▶ _Your objective_
Report how many lines below include "when", giving the figure alone.

=== Begin Enclosure ===

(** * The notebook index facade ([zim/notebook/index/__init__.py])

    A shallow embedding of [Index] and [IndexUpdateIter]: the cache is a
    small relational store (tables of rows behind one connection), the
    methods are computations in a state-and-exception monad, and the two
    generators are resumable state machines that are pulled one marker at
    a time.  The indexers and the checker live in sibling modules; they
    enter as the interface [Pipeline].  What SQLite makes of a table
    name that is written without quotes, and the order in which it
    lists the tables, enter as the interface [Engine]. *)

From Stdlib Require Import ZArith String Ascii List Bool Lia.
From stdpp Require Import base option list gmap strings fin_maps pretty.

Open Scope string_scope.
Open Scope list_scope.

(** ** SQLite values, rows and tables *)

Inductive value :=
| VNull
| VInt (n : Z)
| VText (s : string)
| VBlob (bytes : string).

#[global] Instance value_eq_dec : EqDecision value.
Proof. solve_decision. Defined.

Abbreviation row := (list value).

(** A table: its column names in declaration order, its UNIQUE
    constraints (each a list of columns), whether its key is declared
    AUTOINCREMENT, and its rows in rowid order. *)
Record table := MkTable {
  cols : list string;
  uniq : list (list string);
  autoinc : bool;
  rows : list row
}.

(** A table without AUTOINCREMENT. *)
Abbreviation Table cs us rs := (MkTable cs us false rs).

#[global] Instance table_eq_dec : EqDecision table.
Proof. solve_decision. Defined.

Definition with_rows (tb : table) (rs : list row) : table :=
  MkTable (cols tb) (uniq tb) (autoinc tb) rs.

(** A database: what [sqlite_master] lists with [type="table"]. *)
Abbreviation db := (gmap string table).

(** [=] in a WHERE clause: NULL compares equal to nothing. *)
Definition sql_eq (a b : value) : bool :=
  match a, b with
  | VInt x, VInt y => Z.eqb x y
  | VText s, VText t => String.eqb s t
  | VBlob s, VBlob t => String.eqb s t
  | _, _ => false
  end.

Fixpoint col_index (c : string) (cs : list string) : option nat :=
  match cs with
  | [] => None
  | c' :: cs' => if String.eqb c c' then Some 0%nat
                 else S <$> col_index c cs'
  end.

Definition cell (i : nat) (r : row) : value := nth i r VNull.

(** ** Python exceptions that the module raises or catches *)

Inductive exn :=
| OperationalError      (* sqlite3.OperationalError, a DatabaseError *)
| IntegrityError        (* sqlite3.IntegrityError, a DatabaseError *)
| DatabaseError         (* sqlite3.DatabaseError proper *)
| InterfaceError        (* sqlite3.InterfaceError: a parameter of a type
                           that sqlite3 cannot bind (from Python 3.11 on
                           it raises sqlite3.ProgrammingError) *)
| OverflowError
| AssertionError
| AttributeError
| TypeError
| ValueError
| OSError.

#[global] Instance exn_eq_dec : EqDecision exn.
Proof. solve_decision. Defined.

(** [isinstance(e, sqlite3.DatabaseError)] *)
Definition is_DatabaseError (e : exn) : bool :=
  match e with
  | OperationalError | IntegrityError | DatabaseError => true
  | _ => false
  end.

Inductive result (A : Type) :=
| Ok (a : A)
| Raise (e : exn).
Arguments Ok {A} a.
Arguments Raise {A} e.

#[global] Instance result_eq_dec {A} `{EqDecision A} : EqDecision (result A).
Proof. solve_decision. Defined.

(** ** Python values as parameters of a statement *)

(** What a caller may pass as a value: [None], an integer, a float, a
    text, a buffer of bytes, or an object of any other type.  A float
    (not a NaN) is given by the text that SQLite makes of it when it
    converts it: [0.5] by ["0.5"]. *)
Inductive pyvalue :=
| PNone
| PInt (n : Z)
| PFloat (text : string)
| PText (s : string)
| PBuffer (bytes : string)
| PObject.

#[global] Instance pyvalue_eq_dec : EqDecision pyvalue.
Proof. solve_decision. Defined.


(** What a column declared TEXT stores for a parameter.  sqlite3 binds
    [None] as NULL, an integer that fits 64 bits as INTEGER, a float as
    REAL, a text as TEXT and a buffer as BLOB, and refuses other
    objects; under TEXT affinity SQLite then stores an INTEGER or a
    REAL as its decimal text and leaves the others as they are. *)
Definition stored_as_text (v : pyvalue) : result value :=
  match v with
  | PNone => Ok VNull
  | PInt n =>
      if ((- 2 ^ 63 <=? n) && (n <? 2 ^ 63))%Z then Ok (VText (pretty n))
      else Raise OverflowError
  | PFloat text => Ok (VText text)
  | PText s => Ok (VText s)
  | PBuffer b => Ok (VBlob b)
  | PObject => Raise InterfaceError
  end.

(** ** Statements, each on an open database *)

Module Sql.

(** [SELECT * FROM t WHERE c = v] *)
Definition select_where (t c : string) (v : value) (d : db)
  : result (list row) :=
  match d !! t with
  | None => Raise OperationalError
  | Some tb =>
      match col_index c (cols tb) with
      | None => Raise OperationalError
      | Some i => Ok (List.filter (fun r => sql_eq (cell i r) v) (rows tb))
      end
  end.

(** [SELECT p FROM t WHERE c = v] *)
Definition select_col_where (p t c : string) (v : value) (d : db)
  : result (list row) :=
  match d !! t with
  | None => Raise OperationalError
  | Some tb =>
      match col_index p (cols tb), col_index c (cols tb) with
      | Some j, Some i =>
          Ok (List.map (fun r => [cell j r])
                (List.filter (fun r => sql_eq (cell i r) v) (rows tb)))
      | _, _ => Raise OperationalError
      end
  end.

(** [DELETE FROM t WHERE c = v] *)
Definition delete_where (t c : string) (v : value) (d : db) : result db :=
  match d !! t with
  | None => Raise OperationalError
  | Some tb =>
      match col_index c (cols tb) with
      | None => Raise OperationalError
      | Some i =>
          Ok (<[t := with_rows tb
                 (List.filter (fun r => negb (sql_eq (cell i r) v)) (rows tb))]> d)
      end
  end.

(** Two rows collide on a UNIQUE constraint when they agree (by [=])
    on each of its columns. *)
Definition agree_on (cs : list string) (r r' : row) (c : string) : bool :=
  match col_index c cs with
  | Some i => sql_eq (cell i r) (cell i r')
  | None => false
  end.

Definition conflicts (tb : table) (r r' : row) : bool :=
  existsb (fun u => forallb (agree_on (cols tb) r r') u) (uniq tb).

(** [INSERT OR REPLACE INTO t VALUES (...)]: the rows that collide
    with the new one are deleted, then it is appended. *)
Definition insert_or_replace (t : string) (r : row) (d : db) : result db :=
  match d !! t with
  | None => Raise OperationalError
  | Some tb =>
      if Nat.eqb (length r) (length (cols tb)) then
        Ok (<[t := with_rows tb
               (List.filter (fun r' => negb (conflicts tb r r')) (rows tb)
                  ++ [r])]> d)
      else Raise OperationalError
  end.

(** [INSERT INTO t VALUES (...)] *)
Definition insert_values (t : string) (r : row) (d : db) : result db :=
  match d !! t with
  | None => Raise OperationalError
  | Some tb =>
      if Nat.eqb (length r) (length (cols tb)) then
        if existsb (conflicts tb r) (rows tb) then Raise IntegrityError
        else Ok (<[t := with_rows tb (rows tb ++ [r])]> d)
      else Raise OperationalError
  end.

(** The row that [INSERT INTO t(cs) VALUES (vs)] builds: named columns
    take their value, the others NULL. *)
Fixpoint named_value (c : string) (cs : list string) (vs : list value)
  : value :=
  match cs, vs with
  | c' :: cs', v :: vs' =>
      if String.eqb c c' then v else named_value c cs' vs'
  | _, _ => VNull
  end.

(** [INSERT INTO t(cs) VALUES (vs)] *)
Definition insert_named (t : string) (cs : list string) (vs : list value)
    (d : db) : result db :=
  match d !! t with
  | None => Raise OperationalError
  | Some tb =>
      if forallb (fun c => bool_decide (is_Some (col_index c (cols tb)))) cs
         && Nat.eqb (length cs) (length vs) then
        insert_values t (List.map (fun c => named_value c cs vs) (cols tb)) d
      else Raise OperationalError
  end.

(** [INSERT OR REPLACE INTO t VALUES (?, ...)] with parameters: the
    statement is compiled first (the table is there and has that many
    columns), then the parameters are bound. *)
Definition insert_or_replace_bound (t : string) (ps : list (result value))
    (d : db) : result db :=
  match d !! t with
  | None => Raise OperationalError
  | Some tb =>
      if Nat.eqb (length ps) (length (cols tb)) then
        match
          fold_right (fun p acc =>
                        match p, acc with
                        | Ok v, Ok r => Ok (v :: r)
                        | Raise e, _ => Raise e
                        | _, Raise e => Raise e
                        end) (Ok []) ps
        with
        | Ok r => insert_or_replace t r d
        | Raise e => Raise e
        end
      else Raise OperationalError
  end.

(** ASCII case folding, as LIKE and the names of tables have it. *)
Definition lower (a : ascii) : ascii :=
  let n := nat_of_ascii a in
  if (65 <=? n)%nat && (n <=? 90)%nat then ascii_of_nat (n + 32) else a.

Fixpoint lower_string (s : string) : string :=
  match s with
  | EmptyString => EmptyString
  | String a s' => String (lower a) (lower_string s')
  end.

=== End Enclosure ===

▶ _Written solution_
2